Our finding that AAS users have higher odds of experiencing anger problems is in line with prior research16,19,20. Notably, anger has been previously reported as both a potential risk factor78 as well as a potential outcome27. We did not observe associations between AAS use and emotional stability problems, cognitive problems, depressive symptoms, anxiety symptoms, or impulsivity symptoms. Prior research has identified various psychological and cognitive traits among AAS users such as depression, impulsivity, and mania18,19,20, but they are generally idiosyncratic in nature8,79,80,81. We do note that AAS nonusers who considered AAS use had higher odds of emotional stability problems, depressive symptoms, and impulsivity symptoms compared to AAS nonusers who never considered AAS use, former AAS users had lower odds of anxiety symptoms and impulsivity symptoms compared to AAS nonusers who considered AAS use, and current AAS users had higher odds of impulsivity symptoms compared to former AAS users. These findings comparing AAS nonusers who considered vs. never considered AAS use are consistent with prior research about factors relating to the decision to use AAS, including research on the “Big Five” personality traits58. Additionally, we observed increased odds of emotional stability problems with increased APED variety. Lastly, our hypothesis about physical problems was supported for AAS users compared to nonusers as well as the dose dependent response in relation to increased APED variety and increased AAS cycle experience. These findings are consistent with prior studies3,8,10,32.

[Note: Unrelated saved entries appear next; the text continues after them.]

(** [fmt.Errorf("what: %w", e)] *)
Definition wrapped (what : string) (e : error) : error := Errorf (what +:+ ": " +:+ ErrorText e) [e].

(** ** Results *)

Inductive result (A : Type) :=
| Ok (a : A)
| Err (e : error).
Arguments Ok {A} a.
Arguments Err {A} e.

#[export] Instance result_ret : MRet result := @Ok.
#[export] Instance result_bind : MBind result := fun A B f r =>
  match r with
  | Ok a => f a
  | Err e => Err e
  end.

#[export] Instance Ok_inj {A} : Inj (=) (=) (@Ok A).
Proof. by intros a b [= ->]. Qed.

Definition is_ok {A} (r : result A) : bool :=
  match r with Ok _ => true | Err _ => false end.

Lemma bind_Ok {A B} (r : result A) (f : A -> result B) (b : B) :
  (r ≫= f) = Ok b <-> exists a, r = Ok a /\ f a = Ok b.
Proof. destruct r as [a|e]; cbn; naive_solver. Qed.

Lemma bind_Err {A B} (r : result A) (f : A -> result B) (e : error) :
  (r ≫= f) = Err e <-> r = Err e \/ exists a, r = Ok a /\ f a = Err e.
Proof. destruct r as [a|e']; cbn; naive_solver. Qed.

There are several limitations. Although we successfully elicited responses from real-world users of AAS, there remain questions about how representative our sample is. AAS users in our sample were relatively new users (median of 2 prior cycles). Our findings may have been different with a group of more experienced users. It is also possible that our online survey was more likely to attract individuals with psychopathic traits or that AAS users with psychopathic traits are more willing to take an online survey than other users. We note that > 50% of AAS users and nonusers were considered to have substance use risk-taking, sexual risk-taking, anger problems, emotional stability problems, cognitive problems, depressive symptoms, impulsivity symptoms, and physical problems. Lastly, this cross-sectional study is entirely correlational and any attempts to speculate about causality should be made with extreme caution. Further prospective or experimental studies are needed. In light of the findings on Machiavellianism and psychopathy in relation to willingness to use AAS72, it would be interesting to also examine the link to narcissism and self-esteem/insecurity82. We wonder whether self-esteem or narcissistic traits could play an additional role in the motivation to begin AAS use, given the known downsides.

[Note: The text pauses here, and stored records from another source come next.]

(* ===== verification/GoFloat.v ===== *)
(** * Go's [float64], [strconv.ParseFloat] and [time.ParseDuration]

    IEEE binary64 arithmetic is the Standard Library's [SpecFloat] at
    precision 53 and maximal exponent 1024.  [ParseFloat] follows the scanner
    of strconv (decimal and hexadecimal, underscores, the special values) and
    rounds the exact value once, to nearest even, which is what its fast and
    slow paths both compute.  [ParseDuration] follows the loop of package
    time, its float64 fraction included. *)

From Stdlib Require Import Ascii SpecFloat.
From S2P Require Import Prelude GoStrings Unicode GoTime.

(** ** binary64 *)

Definition prec64 : Z := 53.
Definition emax64 : Z := 1024.

Abbreviation float64 := spec_float.

Definition f64_of_Z (z : Z) : float64 := binary_normalize prec64 emax64 z 0 false.
Definition f64_mul : float64 -> float64 -> float64 := SFmul prec64 emax64.
Definition f64_div : float64 -> float64 -> float64 := SFdiv prec64 emax64.

(** [m * 2^e] rounded. *)
Definition f64_of_bin (neg : bool) (m : Z) (e : Z) : float64 :=
  match m with
  | Zpos p => binary_round prec64 emax64 neg p e
  | _ => S754_zero neg
  end.

(** [m * 10^e] rounded: exactly an integer, or one correctly rounded division. *)
Definition f64_of_dec (neg : bool) (m : Z) (e : Z) : float64 :=
  match m with
  | Zpos p =>
      if 0 <=? e then binary_round prec64 emax64 neg (Z.to_pos (m * 10 ^ e)) 0
      else
        let '(q, ez, l) := SFdiv_core_binary prec64 emax64 m 0 (10 ^ (- e)) 0 in
        binary_round_aux prec64 emax64 neg q ez l
  | _ => S754_zero neg
  end.

(** Go's comparisons: false as soon as an operand is NaN. *)
Definition f64_lt (x y : float64) : bool := SFltb x y.
Definition f64_le (x y : float64) : bool := SFleb x y.

(** [uint64(x)] of a non-negative finite value below 2^64. *)
Definition f64_to_uint64 (x : float64) : Z :=
  match x with
  | S754_finite false m e => Z.shiftl (Zpos m) e
  | _ => 0
  end.

(** ** strconv.ParseFloat *)

Definition lower_ord (c : ascii) : Z := Z.lor (ord c) 32.

Definition digit_of (hex : bool) (c : ascii) : option Z :=
  if in_range 48 57 c then Some (ord c - 48)
  else if hex && ((97 <=? lower_ord c) && (lower_ord c <=? 102)) then Some (lower_ord c - 87)
  else None.

(** The state of the digit loop: the mantissa, the digits counted, the place
    of the point, and the three flags. *)
Record fscan := mkFscan {
  fs_mant : Z; fs_nd : Z; fs_dp : Z; fs_dot : bool; fs_digits : bool; fs_under : bool
}.

Fixpoint scan_digits (hex : bool) (st : fscan) (s : string) : fscan * string :=
  match s with
  | EmptyString => (st, s)
  | String c r =>
      if bool_decide (c = "_"%char) then
        scan_digits hex (mkFscan (fs_mant st) (fs_nd st) (fs_dp st) (fs_dot st) (fs_digits st) true) r
      else if bool_decide (c = "."%char) then
        if fs_dot st then (st, s)
        else scan_digits hex (mkFscan (fs_mant st) (fs_nd st) (fs_nd st) true (fs_digits st) (fs_under st)) r
      else
        match digit_of hex c with
        | None => (st, s)
        | Some v =>
            if (v =? 0) && (fs_nd st =? 0) then
              scan_digits hex (mkFscan 0 0 (fs_dp st - 1) (fs_dot st) true (fs_under st)) r
            else
              scan_digits hex (mkFscan (fs_mant st * (if hex then 16 else 10) + v) (fs_nd st + 1)
                                 (fs_dp st) (fs_dot st) true (fs_under st)) r
        end
  end.

Fixpoint scan_exp_digits (e : Z) (under : bool) (s : string) : Z * bool * string :=
  match s with
  | EmptyString => (e, under, s)
  | String c r =>
      if bool_decide (c = "_"%char) then scan_exp_digits e true r
      else if in_range 48 57 c then
        scan_exp_digits (if e <? 10000 then e * 10 + (ord c - 48) else e) under r
      else (e, under, s)
  end.

(** [underscoreOK] on the bytes after the sign: [saw] is the kind of the last
    byte: 0 start, 1 digit, 2 underscore, 3 other. *)
Fixpoint underscore_go (hex : bool) (saw : Z) (s : string) : bool :=
  match s with
  | EmptyString => negb (saw =? 2)
  | String c r =>
      match digit_of hex c with
      | Some _ => underscore_go hex 1 r
      | None =>
          if bool_decide (c = "_"%char) then (saw =? 1) && underscore_go hex 2 r
          else negb (saw =? 2) && underscore_go hex 3 r
      end
  end.

Definition underscoreOK (s : string) : bool :=
  match s with
  | String z (String x r) =>
      if bool_decide (z = "0"%char)
         && ((lower_ord x =? 98) || (lower_ord x =? 111) || (lower_ord x =? 120))
      then underscore_go (lower_ord x =? 120) 1 r
      else underscore_go false 0 s
  | _ => underscore_go false 0 s
  end.

Definition float_error (e : error) : error := Errorf ("strconv.ParseFloat: parsing: " +:+ ErrorText e) [e].

Definition cut_sign (s : string) : bool * string :=
  match s with
  | String c r => if bool_decide (c = "+"%char) then (false, r)
                  else if bool_decide (c = "-"%char) then (true, r) else (false, s)
  | EmptyString => (false, s)
  end.

(** The special values, letters in any case. *)
Definition special (s : string) : option float64 :=
  let '(neg, r) := cut_sign s in
  let l := string_map lower_byte r in
  if String.eqb l "inf" || String.eqb l "infinity" then Some (S754_infinity neg)
  else if String.eqb (string_map lower_byte s) "nan" then Some S754_nan
  else None.

Definition is_infinite (x : float64) : bool := match x with S754_infinity _ => true | _ => false end.

Definition ParseFloat (s : string) : result float64 :=
  match special s with
  | Some x => Ok x
  | None =>
      let '(neg, s1) := cut_sign s in
      let '(hex, s2) :=
        match s1 with
        | String z (String x (String _ _ as r)) =>
            if bool_decide (z = "0"%char) && (lower_ord x =? 120) then (true, r) else (false, s1)
        | _ => (false, s1)
        end in
      let '(st, s3) := scan_digits hex (mkFscan 0 0 0 false false false) s2 in
      if negb (fs_digits st) then Err (float_error ErrSyntax)
      else
        let dp := if fs_dot st then fs_dp st else fs_nd st in
        let dp := if hex then dp * 4 else dp in
        let nd := if hex then fs_nd st * 4 else fs_nd st in
        let exp :=
          match s3 with
          | String c r =>
              if lower_ord c =? (if hex then 112 else 101) then
                let '(eneg, r1) := cut_sign r in
                match r1 with
                | String d _ =>
                    if in_range 48 57 d then
                      let '(e, under, rest) := scan_exp_digits 0 (fs_under st) r1 in
                      Some (if eneg then - e else e, under, rest)
                    else None
                | EmptyString => None
                end
              else if hex then None else Some (0, fs_under st, s3)
          | EmptyString => if hex then None else Some (0, fs_under st, s3)
          end in
        match exp with
        | Some (e, under, EmptyString) =>
            if under && negb (underscoreOK s1) then Err (float_error ErrSyntax)
            else
              let x := if hex then f64_of_bin neg (fs_mant st) (dp + e - nd)
                       else f64_of_dec neg (fs_mant st) (dp + e - nd) in
              if is_infinite x then Err (float_error ErrRange) else Ok x
        | _ => Err (float_error ErrSyntax)
        end
  end.

(** ** time.ParseDuration *)

(** [leadingInt]: [None] on overflow of 2^63. *)
Fixpoint leadingInt (x : Z) (s : string) : option (Z * string) :=
  match s with
  | String c r =>
      if in_range 48 57 c then
        if 2 ^ 63 / 10 <? x then None
        else
          let x := x * 10 + (ord c - 48) in
          if 2 ^ 63 <? x then None else leadingInt x r
      else Some (x, s)
  | EmptyString => Some (x, s)
  end.

(** [leadingFraction]: after an overflow the digits are skipped. *)
Fixpoint leadingFraction (x scale : Z) (overflow : bool) (s : string) : Z * Z * string :=
  match s with
  | String c r =>
      if in_range 48 57 c then
        if overflow then leadingFraction x scale true r
        else if (2 ^ 63 - 1) / 10 <? x then leadingFraction x scale true r
        else
          let y := x * 10 + (ord c - 48) in
          if 2 ^ 63 <? y then leadingFraction x scale true r
          else leadingFraction y (scale * 10) false r
      else (x, scale, s)
  | EmptyString => (x, scale, s)
  end.

(** The unit: the bytes up to a digit or a point. *)
Fixpoint unit_bytes (s : string) : string * string :=
  match s with
  | String c r =>
      if bool_decide (c = "."%char) || in_range 48 57 c then (EmptyString, s)
      else let '(u, rest) := unit_bytes r in (String c u, rest)
  | EmptyString => (EmptyString, s)
  end.

(** [unitMap]; the micro sign is U+00B5 or U+03BC. *)
Definition unitMap (u : string) : option Z :=
  if String.eqb u "ns" then Some 1
  else if String.eqb u "us" || String.eqb u (EncodeRune 0xB5 +:+ "s") || String.eqb u (EncodeRune 0x3BC +:+ "s")
  then Some 1000
  else if String.eqb u "ms" then Some 1000000
  else if String.eqb u "s" then Some Second
  else if String.eqb u "m" then Some Minute
  else if String.eqb u "h" then Some (60 * Minute)
  else None.

Definition duration_error : error := Opaque "time: invalid duration".

(** [10^k] as the float64 the loop of [leadingFraction] multiplies up. *)
Definition f64_scale (scale : Z) : float64 := f64_of_Z scale.

(** One term: its value in nanoseconds and the rest of the input. *)
Definition duration_term (s : string) : option (Z * string) :=
  match s with
  | String c _ =>
      if bool_decide (c = "."%char) || in_range 48 57 c then
        '(v, s1) ← leadingInt 0 s;
        let pre := negb (String.length s =? String.length s1)%nat in
        let '(f, scale, s2, post) :=
          match s1 with
          | String p r =>
              if bool_decide (p = "."%char) then
                let '(f, scale, rest) := leadingFraction 0 1 false r in
                (f, scale, rest, negb (String.length r =? String.length rest)%nat)
              else (0, 1, s1, false)
          | EmptyString => (0, 1, s1, false)
          end in
        if negb pre && negb post then None
        else
          let '(u, s3) := unit_bytes s2 in
          if String.eqb u "" then None
          else
            unit_ ← unitMap u;
            if 2 ^ 63 / unit_ <? v then None
            else
              let v := v * unit_ in
              let v := if 0 <? f
                       then v + f64_to_uint64 (f64_mul (f64_of_Z f) (f64_div (f64_of_Z unit_) (f64_scale scale)))
                       else v in
              if 2 ^ 63 <? v then None else Some (v, s3)
      else None
  | EmptyString => None
  end.

(** The loop; every term consumes input, so the input's length is enough fuel. *)
Fixpoint duration_terms (fuel : nat) (d : Z) (s : string) : option Z :=
  match s with
  | EmptyString => Some d
  | _ =>
      match fuel with
      | O => None
      | S fuel =>
          '(v, rest) ← duration_term s;
          if 2 ^ 63 <? d + v then None else duration_terms fuel (d + v) rest
      end
  end.

Definition ParseDuration (s0 : string) : result Z :=
  let '(neg, s) := cut_sign s0 in
  if String.eqb s "0" then Ok 0
  else if String.eqb s "" then Err duration_error
  else
    match duration_terms (String.length s) 0 s with
    | None => Err duration_error
    | Some d =>
        if neg then Ok (wrap64 (- d))
        else if 2 ^ 63 - 1 <? d then Err duration_error
        else Ok d
    end.

(** ** Tests *)

Example ParseFloat_tests :
  map (fun s => match ParseFloat s with
                | Ok x => Some (x, f64_lt x (f64_of_Z 0), f64_lt (f64_of_Z 1) x)
                | Err _ => None end)
      ["0.5"; "1e2"; "-3"; ".25"; "1_0.5"; "0x1p-2"; "1__0"; "1e"; "nan"; "1e400"]
  = [Some (S754_finite false 4503599627370496 (-53), false, false);
     Some (S754_finite false 7036874417766400 (-46), false, true);
     Some (S754_finite true 6755399441055744 (-51), true, false);
     Some (S754_finite false 4503599627370496 (-54), false, false);
     Some (S754_finite false 5910974510923776 (-49), false, true);
     Some (S754_finite false 4503599627370496 (-54), false, false);
     None; None; Some (S754_nan, false, false); None].
Proof. vm_compute. reflexivity. Qed.

(** 0.1 is correctly rounded: 0x3FB999999999999A. *)
Example ParseFloat_tenth : ParseFloat "0.1" = Ok (S754_finite false 7205759403792794 (-56)).
Proof. vm_compute. reflexivity. Qed.

Example ParseDuration_tests :
  map (fun s => match ParseDuration s with Ok d => Some d | Err _ => None end)
      ["25s"; "1h15m30.918273645s"; "-1.5h"; "0"; "+0"; "1"; ""; "3000000h"; ".s"; "1.0us"; "-9223372036854775808ns"]
  = [Some (25 * Second); Some 4530918273645; Some (- 5400 * Second); Some 0; Some 0; None; None; None; None;
     Some 1000; Some (- 2 ^ 63)].
Proof. vm_compute. reflexivity. Qed.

This study is among the first to directly assess psychopathy within AAS users. Our results on risk-taking, anger problems, and physical problems are consistent with prior AAS research as well as with existing frameworks of AAS use as a risk behavior. Increased psychopathic traits in AAS users may serve as the underlying mechanism to predict increased anger problems (see60 regarding antisocial personality disorder as a mechanism between AAS and aggression). Although the present study highlights the relationship between AAS use and psychopathic traits, future research should emphasize possible causal explanations and try to elucidate the directionality of this relationship. Additionally, the mechanisms between AAS use and risk and violent behaviors should be further explored.